Activity
Scanning the entries below, copy every line that contains the word "long".

Supplied information
(** [struct zblock_pool] together with the memory it owns: [pages]
    holds the header of every block obtained from the page allocator
    and not yet given back, at the block's address. *)
Record zblock_pool : Type := mk_pool {
  block_lists : list block_list;
  alloc_flag : Z;
  pages : gmap Z zblock_block
}.

Section Layout.

(** Target parameters that [zblock.c] takes from the kernel headers:
    [PAGE_SHIFT], [sizeof(struct zblock_block)],
    [offsetof(struct zblock_block, block_node)], and the address
    [&pool->block_lists[t].head] of each list head.  [long] has 8 bytes
    and [unsigned long] 64 bits. *)
Variable PAGE_SHIFT : Z.
Variable SIZEOF_BLOCK : Z.
Variable OFFSETOF_NODE : Z.
Variable head_addr : Z -> Z.

(** The caller's eviction callback [pool->ops->evict(pool, handle)]:
    the [int] it returns and the pool as the callback leaves it (the
    callback of zswap maps, unmaps and frees the handle it is given). *)
Variable evict : zblock_pool -> Z -> Z * zblock_pool.

Definition PAGE_SIZE : Z := u64 (Z.shiftl 1 PAGE_SHIFT).
Definition PAGE_MASK : Z := u64 (Z.lnot (PAGE_SIZE - 1)).

Definition BLOCK_DATA_SIZE (order : Z) : Z :=
  u64 (u64 (Z.shiftl PAGE_SIZE order) - SIZEOF_BLOCK).

Definition round_down (x y : Z) : Z := Z.land x (u64 (Z.lnot (y - 1))).

Definition SLOT_SIZE (nslots order : Z) : Z :=
  round_down (BLOCK_DATA_SIZE order / nslots) 8.

Definition desc (nslots order : Z) : block_desc_t :=
  {| slot_size := u32 (SLOT_SIZE nslots order);
     slots_per_block := nslots;
     order := order |}.

Definition block_desc : list block_desc_t :=
  [ desc 32 0; desc 22 0; desc 17 0; desc 13 0; desc 11 0; desc 9 0;
    desc 8 0;
    desc 14 1; desc 12 1; desc 11 1; desc 10 1; desc 9 1; desc 8 1;
    desc 15 2; desc 14 2; desc 13 2; desc 12 2; desc 11 2; desc 10 2;
    desc 9 2; desc 8 2;
    desc 15 3; desc 14 3; desc 13 3; desc 12 3; desc 11 3; desc 10 3;
    desc 9 3; desc 7 3 ].

Definition ARRAY_SIZE_block_desc : Z := Z.of_nat (length block_desc).

(** Array accesses and pointer dereferences. *)
Definition desc_at (block_type : Z) : res block_desc_t :=
  if block_type <? 0 then Fail (OutOfBounds block_type)
  else match block_desc !! Z.to_nat block_type with
       | Some d => Done d
       | None => Fail (OutOfBounds block_type)
       end.

Definition list_at (pool : zblock_pool) (block_type : Z) : res block_list :=
  if block_type <? 0 then Fail (OutOfBounds block_type)
  else match block_lists pool !! Z.to_nat block_type with
       | Some l => Done l
       | None => Fail (OutOfBounds block_type)
       end.

Definition deref (pages : gmap Z zblock_block) (block : Z) : res zblock_block :=
  match pages !! block with
  | Some b => Done b
  | None => Fail (WildPointer block)
  end.

Definition set_list (pool : zblock_pool) (block_type : Z) (l : block_list)
  : zblock_pool :=
  {| block_lists := <[Z.to_nat block_type := l]> (block_lists pool);
     alloc_flag := alloc_flag pool;
     pages := pages pool |}.

Definition set_block (pool : zblock_pool) (block : Z) (b : zblock_block)
  : zblock_pool :=
  {| block_lists := block_lists pool;
     alloc_flag := alloc_flag pool;
     pages := <[block := b]> (pages pool) |}.

Definition set_alloc_flag (pool : zblock_pool) (v : Z) : zblock_pool :=
  {| block_lists := block_lists pool;
     alloc_flag := v;
     pages := pages pool |}.

(** *** Helpers *)

(** The loop of [cache_insert_block]: [todo] is the part of the cache
    from index [i] on; [min_index] is [None] until first assigned. *)
Fixpoint cache_insert_loop (pages : gmap Z zblock_block) (block : Z)
    (cache todo : list Z) (i : nat) (min_free_slots : Z)
    (min_index : option nat) : res (list Z) :=
  match todo with
  | [] =>
      match min_index with
      | Some m => Done (<[m := block]> cache)
      | None => Fail Uninitialized
      end
  | c :: todo' =>
      if c =? 0 then Done (<[i := block]> cache)
      else
        b ← deref pages c;
        if free_slots b =? 0 then Done (<[i := block]> cache)
        else if free_slots b <? min_free_slots then
          cache_insert_loop pages block cache todo' (S i) (free_slots b) (Some i)
        else
          cache_insert_loop pages block cache todo' (S i) min_free_slots min_index
  end.

Definition cache_insert_block (pages : gmap Z zblock_block) (block : Z)
    (list : block_list) : res block_list :=
  cache ← cache_insert_loop pages block (block_cache list) (block_cache list)
             0 MAX_SLOTS None;
  Done {| head := head list; block_cache := cache;
          block_count := block_count list |}.

Fixpoint cache_find_loop (pages : gmap Z zblock_block) (todo : list Z)
  : res Z :=
  match todo with
  | [] => Done 0
  | c :: todo' =>
      if c =? 0 then cache_find_loop pages todo'
      else
        b ← deref pages c;
        if free_slots b =? 0 then cache_find_loop pages todo' else Done c
  end.

Definition cache_find_block (pages : gmap Z zblock_block) (list : block_list)
  : res Z :=
  cache_find_loop pages (block_cache list).

Fixpoint is_in_cache_loop (block : Z) (todo : list Z) (i : Z) : Z :=
  match todo with
  | [] => -1
  | c :: todo' => if block =? c then i else is_in_cache_loop block todo' (i + 1)
  end.

Definition is_in_cache (block : Z) (list : block_list) : Z :=
  is_in_cache_loop block (block_cache list) 0.

(** [alloc_block]: [fresh] is what [__get_free_pages] returned ([0] on
    failure) and [junk] the previous contents of that memory, read as a
    block header. *)
Definition alloc_block (pool : zblock_pool) (block_type : Z)
    (fresh : Z) (junk : zblock_block) : res (Z * zblock_pool) :=
  d ← desc_at block_type;
  if fresh =? 0 then Done (0, pool)
  else
    list ← list_at pool block_type;
    let n := Z.to_nat (slots_per_block d) in
    let block :=
      {| slot_info := replicate n SLOT_FREE ++ drop n (slot_info junk);
         free_slots := slots_per_block d;
         under_reclaim := false |} in
    let pages' := <[fresh := block]> (pages pool) in
    list' ← cache_insert_block pages' fresh
              {| head := fresh :: head list;
                 block_cache := block_cache list;
                 block_count := block_count list |};
    Done (fresh,
          {| block_lists :=
               <[Z.to_nat block_type :=
                  {| head := head list';
                     block_cache := block_cache list';
                     block_count := u64 (block_count list' + 1) |}]>
                 (block_lists pool);
             alloc_flag := alloc_flag pool;
             pages := pages' |}).

(** Encodes the handle of a slot. *)
Definition metadata_to_handle (block block_type slot : Z) : Z :=
  u64 (block + u32 (Z.shiftl block_type SLOT_BITS) + slot).

(** Returns block, block type and slot of a handle. *)
Definition handle_to_metadata (handle : Z) : Z * Z * Z :=
  (Z.land handle PAGE_MASK,
   u32 (Z.shiftr (Z.land handle (PAGE_SIZE - 1)) SLOT_BITS),
   u32 (Z.land handle SLOT_MASK)).

(** *** API functions *)

(** [zblock_create_pool]: [None] is the [NULL] return.  [kmalloc_ok]
    says whether the pool structure could be allocated. *)
Definition zblock_create_pool (kmalloc_ok : bool) : option zblock_pool :=
  if negb kmalloc_ok then None
  else
    match last block_desc with
    | None => None
    | Some d =>
        if slot_size d <? PAGE_SIZE then None
        else
          Some {| block_lists :=
                    replicate (length block_desc)
                      {| head := [];
                         block_cache := replicate (Z.to_nat BLOCK_CACHE_SIZE) 0;
                         block_count := 0 |};
                  alloc_flag := 0;
                  pages := ∅ |}
    end.

(** The search for the basic block type:
    [for (block_type = 0; block_type < ARRAY_SIZE(block_desc); block_type++)
       if (size <= block_desc[block_type].slot_size) break;] *)
Fixpoint find_block_type_loop (todo : list block_desc_t) (block_type size : Z)
  : Z :=
  match todo with
  | [] => block_type
  | d :: todo' =>
      if size <=? slot_size d then block_type
      else find_block_type_loop todo' (block_type + 1) size
  end.

Definition find_block_type (size : Z) : Z :=
  find_block_type_loop block_desc 0 size.

(** The search for the first free slot:
    [for (slot = 0; slot < slots_per_block; slot++)
       if (block->slot_info[slot] == SLOT_FREE) break;] *)
Fixpoint find_free_slot_loop (todo : list Z) (slot : Z) : Z :=
  match todo with
  | [] => slot
  | s :: todo' =>
      if s =? SLOT_FREE then slot else find_free_slot_loop todo' (slot + 1)
  end.

Definition find_free_slot (slots_per_block : Z) (info : list Z) : Z :=
  find_free_slot_loop (take (Z.to_nat slots_per_block) info) 0.

(** A store to [block->slot_info[slot]]. *)
Definition store_slot (b : zblock_block) (slot state : Z) : res zblock_block :=
  if (slot <? 0) || (MAX_SLOTS <=? slot) then Fail (OutOfBounds slot)
  else Done {| slot_info := <[Z.to_nat slot := state]> (slot_info b);
               free_slots := free_slots b;
               under_reclaim := under_reclaim b |}.

Definition set_free_slots (b : zblock_block) (n : Z) : zblock_block :=
  {| slot_info := slot_info b; free_slots := n;
     under_reclaim := under_reclaim b |}.

Definition set_under_reclaim (b : zblock_block) (v : bool) : zblock_block :=
  {| slot_info := slot_info b; free_slots := free_slots b;
     under_reclaim := v |}.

Exercise response
    [&pool->block_lists[t].head] of each list head.  [long] has 8 bytes
    and [unsigned long] 64 bits. *)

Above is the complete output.